**YOUR INSTRUCTIONS**: Show every line in the entries below where the word "andb" appears.

**MATERIAL PROVIDED**:

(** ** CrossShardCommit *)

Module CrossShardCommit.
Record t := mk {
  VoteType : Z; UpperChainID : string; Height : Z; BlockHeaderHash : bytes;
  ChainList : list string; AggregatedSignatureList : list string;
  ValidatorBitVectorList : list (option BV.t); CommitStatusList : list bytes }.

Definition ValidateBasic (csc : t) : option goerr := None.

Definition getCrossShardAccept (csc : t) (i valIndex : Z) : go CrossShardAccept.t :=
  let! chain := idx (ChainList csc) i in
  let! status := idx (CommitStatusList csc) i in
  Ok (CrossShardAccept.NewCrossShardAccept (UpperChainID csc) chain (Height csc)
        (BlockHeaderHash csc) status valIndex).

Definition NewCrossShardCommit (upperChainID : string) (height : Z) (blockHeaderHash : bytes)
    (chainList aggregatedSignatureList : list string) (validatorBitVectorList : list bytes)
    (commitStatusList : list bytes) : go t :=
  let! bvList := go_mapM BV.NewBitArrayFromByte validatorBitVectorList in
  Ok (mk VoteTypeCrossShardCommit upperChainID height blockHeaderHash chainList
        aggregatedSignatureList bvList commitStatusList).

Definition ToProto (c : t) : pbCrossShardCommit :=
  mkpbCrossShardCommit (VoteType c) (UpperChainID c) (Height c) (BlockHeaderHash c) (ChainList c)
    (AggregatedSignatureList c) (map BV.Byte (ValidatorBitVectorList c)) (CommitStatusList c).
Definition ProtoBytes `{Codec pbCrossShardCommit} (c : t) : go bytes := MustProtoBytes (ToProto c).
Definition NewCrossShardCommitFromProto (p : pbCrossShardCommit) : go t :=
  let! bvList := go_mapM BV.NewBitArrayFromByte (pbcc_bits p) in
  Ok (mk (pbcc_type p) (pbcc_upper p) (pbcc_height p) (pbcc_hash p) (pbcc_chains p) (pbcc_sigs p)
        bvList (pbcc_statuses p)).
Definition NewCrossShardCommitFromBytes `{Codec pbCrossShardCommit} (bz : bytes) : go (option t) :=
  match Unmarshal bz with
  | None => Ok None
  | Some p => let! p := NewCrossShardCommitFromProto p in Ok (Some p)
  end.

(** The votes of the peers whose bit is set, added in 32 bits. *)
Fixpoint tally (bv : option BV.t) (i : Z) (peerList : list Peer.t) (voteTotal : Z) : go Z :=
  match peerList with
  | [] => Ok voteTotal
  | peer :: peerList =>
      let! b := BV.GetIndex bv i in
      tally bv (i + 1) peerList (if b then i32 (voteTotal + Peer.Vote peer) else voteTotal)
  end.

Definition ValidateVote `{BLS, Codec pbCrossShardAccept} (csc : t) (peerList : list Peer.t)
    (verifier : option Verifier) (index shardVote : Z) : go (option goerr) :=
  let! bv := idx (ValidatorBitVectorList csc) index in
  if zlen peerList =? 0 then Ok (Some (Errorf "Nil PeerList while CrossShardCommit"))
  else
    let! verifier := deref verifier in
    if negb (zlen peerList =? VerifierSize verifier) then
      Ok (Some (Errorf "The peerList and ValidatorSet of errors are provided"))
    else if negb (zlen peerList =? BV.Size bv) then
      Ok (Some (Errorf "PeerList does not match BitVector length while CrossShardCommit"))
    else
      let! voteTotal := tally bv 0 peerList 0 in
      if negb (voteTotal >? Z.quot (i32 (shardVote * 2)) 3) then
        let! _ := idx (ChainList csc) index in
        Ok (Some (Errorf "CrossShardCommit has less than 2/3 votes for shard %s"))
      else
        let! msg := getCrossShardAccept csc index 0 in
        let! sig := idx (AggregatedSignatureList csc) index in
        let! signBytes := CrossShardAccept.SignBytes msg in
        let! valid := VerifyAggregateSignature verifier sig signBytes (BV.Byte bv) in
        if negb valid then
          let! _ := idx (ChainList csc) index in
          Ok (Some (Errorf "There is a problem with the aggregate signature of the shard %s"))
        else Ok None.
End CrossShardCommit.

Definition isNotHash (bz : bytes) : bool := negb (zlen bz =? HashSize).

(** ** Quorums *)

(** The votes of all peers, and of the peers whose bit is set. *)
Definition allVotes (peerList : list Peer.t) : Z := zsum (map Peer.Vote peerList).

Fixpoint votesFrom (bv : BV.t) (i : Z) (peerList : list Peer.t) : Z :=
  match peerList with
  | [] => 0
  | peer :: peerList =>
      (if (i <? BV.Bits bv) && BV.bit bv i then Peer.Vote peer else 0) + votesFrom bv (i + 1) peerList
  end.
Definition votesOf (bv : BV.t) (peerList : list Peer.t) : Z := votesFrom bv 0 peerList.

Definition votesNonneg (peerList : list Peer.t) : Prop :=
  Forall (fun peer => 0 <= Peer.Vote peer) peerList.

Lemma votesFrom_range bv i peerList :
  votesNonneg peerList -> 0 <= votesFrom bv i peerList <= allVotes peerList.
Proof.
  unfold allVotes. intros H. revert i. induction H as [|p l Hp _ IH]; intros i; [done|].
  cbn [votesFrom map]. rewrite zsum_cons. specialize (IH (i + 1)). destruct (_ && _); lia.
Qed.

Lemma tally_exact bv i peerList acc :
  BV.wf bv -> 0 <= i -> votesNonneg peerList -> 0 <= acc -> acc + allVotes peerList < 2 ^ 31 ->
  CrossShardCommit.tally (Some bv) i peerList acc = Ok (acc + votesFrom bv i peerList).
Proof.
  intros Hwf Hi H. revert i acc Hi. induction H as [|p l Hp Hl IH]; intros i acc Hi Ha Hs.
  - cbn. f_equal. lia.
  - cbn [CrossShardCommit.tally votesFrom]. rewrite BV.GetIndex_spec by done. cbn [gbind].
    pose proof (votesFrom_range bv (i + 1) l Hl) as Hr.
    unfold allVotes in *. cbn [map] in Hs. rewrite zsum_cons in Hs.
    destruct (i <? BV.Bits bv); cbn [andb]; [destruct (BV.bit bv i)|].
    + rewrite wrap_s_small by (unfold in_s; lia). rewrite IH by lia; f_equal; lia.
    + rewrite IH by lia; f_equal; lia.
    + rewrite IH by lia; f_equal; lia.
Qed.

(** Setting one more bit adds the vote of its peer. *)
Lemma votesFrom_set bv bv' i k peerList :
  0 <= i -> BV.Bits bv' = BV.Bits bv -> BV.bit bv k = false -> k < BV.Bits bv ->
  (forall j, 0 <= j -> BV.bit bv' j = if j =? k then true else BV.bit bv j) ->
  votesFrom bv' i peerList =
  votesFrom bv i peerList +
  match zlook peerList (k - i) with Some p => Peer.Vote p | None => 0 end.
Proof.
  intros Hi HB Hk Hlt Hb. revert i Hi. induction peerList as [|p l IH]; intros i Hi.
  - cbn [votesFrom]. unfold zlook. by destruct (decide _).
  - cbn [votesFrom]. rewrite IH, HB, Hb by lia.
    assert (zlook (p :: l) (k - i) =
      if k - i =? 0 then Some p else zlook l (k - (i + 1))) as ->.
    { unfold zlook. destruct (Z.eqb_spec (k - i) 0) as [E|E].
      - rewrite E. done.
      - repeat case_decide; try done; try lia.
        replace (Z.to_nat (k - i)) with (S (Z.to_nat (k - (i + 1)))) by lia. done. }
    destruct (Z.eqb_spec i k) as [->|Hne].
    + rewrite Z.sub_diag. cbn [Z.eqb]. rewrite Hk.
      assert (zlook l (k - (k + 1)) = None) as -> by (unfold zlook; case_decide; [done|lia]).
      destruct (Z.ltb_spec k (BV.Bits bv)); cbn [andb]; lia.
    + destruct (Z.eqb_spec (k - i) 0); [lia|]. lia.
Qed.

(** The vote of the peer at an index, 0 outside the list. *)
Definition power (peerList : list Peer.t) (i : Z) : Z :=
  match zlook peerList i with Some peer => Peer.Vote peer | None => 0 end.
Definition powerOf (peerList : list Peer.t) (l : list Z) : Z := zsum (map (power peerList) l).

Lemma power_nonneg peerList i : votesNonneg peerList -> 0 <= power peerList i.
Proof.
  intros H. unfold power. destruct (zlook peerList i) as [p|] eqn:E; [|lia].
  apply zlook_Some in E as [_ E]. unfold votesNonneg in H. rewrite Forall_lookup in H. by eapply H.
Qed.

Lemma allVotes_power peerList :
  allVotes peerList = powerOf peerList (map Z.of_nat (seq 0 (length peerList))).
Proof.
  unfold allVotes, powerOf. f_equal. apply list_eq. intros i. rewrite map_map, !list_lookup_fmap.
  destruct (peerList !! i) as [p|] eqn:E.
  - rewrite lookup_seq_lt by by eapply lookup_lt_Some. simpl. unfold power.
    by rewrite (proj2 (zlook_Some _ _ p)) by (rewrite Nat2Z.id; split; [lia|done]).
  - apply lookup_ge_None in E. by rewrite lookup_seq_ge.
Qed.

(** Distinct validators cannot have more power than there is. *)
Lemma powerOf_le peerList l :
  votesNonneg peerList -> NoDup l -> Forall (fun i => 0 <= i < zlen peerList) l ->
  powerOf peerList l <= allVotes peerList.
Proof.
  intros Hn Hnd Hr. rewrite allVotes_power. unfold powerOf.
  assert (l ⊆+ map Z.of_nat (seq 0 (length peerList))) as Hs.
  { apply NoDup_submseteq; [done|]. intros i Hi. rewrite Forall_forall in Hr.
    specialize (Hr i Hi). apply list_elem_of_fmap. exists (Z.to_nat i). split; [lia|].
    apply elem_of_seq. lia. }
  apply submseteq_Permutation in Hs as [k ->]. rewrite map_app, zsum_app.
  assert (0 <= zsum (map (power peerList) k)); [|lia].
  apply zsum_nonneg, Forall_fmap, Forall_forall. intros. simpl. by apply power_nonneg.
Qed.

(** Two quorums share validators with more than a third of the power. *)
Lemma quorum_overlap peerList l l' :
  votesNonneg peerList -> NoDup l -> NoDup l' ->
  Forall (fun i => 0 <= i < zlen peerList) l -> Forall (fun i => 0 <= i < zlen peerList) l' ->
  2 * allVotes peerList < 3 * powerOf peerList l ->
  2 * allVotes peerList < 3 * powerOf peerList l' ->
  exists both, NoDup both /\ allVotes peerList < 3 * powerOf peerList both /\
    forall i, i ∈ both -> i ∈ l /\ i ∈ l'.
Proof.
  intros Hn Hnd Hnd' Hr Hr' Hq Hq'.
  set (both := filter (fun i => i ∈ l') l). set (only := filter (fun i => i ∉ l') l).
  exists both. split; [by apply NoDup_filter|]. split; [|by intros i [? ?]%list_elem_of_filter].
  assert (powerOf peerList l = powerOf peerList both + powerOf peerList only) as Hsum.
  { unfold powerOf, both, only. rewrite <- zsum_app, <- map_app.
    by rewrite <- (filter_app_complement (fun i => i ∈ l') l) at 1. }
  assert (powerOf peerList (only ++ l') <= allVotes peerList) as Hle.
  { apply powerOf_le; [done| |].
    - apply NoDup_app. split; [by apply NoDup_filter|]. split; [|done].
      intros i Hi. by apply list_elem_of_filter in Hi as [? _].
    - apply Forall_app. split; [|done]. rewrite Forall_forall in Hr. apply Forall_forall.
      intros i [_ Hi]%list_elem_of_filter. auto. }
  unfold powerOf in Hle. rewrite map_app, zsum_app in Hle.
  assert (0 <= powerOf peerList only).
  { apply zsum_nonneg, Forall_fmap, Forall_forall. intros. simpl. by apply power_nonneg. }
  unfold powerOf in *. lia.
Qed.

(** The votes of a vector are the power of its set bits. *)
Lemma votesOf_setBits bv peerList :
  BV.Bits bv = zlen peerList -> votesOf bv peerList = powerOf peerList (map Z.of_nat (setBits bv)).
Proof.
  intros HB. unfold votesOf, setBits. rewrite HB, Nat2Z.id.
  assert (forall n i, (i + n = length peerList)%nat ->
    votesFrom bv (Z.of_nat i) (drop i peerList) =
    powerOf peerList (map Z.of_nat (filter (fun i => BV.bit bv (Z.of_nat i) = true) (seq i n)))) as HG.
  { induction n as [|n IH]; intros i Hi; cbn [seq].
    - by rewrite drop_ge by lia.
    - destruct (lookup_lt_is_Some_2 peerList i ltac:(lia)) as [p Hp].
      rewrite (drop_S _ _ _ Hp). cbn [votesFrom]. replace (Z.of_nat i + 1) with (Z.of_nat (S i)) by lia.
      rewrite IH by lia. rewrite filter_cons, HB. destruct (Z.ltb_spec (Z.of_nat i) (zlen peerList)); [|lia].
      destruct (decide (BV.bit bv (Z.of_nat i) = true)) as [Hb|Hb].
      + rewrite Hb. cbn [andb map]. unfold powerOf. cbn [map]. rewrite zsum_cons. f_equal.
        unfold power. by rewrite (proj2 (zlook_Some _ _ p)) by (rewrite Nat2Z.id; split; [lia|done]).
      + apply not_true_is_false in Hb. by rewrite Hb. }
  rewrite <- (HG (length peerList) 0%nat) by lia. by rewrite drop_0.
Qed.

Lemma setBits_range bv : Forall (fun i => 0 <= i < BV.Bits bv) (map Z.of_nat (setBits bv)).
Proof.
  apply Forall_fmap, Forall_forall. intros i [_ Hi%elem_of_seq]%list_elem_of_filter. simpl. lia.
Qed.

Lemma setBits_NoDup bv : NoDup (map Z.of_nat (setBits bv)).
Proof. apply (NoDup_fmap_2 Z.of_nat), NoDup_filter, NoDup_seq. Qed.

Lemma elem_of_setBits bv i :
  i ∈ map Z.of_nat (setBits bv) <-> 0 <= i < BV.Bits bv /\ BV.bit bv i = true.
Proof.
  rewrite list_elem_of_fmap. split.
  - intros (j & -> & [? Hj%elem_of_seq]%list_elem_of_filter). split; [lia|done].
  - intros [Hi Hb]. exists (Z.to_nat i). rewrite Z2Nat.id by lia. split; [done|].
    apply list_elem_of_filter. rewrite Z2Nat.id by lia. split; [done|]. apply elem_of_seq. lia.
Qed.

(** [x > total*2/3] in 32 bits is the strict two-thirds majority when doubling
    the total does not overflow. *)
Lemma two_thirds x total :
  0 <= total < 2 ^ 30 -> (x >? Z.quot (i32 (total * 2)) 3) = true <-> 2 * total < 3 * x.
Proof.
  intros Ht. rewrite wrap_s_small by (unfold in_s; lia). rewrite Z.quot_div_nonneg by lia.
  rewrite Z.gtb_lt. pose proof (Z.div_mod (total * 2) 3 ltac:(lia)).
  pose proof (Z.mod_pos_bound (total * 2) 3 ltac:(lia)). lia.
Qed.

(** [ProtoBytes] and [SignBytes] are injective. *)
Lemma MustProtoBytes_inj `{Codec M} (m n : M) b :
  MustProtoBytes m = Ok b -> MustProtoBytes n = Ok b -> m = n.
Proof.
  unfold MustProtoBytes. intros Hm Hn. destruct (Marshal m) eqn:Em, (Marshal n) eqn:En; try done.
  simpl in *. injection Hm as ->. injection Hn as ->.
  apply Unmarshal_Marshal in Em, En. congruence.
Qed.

**RESPONSE TO THIS TASK**:
    destruct (i <? BV.Bits bv); cbn [andb]; [destruct (BV.bit bv i)|].
      destruct (Z.ltb_spec k (BV.Bits bv)); cbn [andb]; lia.
      + rewrite Hb. cbn [andb map]. unfold powerOf. cbn [map]. rewrite zsum_cons. f_equal.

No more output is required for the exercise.